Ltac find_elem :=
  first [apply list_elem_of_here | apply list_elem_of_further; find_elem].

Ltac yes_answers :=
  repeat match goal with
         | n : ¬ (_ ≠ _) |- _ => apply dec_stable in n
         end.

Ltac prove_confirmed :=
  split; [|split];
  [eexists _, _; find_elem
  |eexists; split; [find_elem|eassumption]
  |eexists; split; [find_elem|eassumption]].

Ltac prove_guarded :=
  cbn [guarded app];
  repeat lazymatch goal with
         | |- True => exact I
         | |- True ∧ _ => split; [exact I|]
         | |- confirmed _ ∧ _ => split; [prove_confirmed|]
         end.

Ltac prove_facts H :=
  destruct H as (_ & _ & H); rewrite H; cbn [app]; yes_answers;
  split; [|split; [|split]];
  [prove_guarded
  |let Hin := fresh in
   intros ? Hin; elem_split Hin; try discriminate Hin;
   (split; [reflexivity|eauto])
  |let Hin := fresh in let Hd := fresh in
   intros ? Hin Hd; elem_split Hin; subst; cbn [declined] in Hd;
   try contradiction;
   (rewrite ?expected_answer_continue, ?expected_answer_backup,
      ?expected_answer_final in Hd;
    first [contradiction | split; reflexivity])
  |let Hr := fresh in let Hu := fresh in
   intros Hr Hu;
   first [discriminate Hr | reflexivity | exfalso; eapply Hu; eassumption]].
▬▬▬▬▬▬
• Exercise
What is needed is an exact restatement of every record above.

• Exercise response
Ltac find_elem :=
  first [apply list_elem_of_here | apply list_elem_of_further; find_elem].

Ltac yes_answers :=
  repeat match goal with
         | n : ¬ (_ ≠ _) |- _ => apply dec_stable in n
         end.

Ltac prove_confirmed :=
  split; [|split];
  [eexists _, _; find_elem
  |eexists; split; [find_elem|eassumption]
  |eexists; split; [find_elem|eassumption]].

Ltac prove_guarded :=
  cbn [guarded app];
  repeat lazymatch goal with
         | |- True => exact I
         | |- True ∧ _ => split; [exact I|]
         | |- confirmed _ ∧ _ => split; [prove_confirmed|]
         end.

Ltac prove_facts H :=
  destruct H as (_ & _ & H); rewrite H; cbn [app]; yes_answers;
  split; [|split; [|split]];
  [prove_guarded
  |let Hin := fresh in
   intros ? Hin; elem_split Hin; try discriminate Hin;
   (split; [reflexivity|eauto])
  |let Hin := fresh in let Hd := fresh in
   intros ? Hin Hd; elem_split Hin; subst; cbn [declined] in Hd;
   try contradiction;
   (rewrite ?expected_answer_continue, ?expected_answer_backup,
      ?expected_answer_final in Hd;
    first [contradiction | split; reflexivity])
  |let Hr := fresh in let Hu := fresh in
   intros Hr Hu;
   first [discriminate Hr | reflexivity | exfalso; eapply Hu; eassumption]].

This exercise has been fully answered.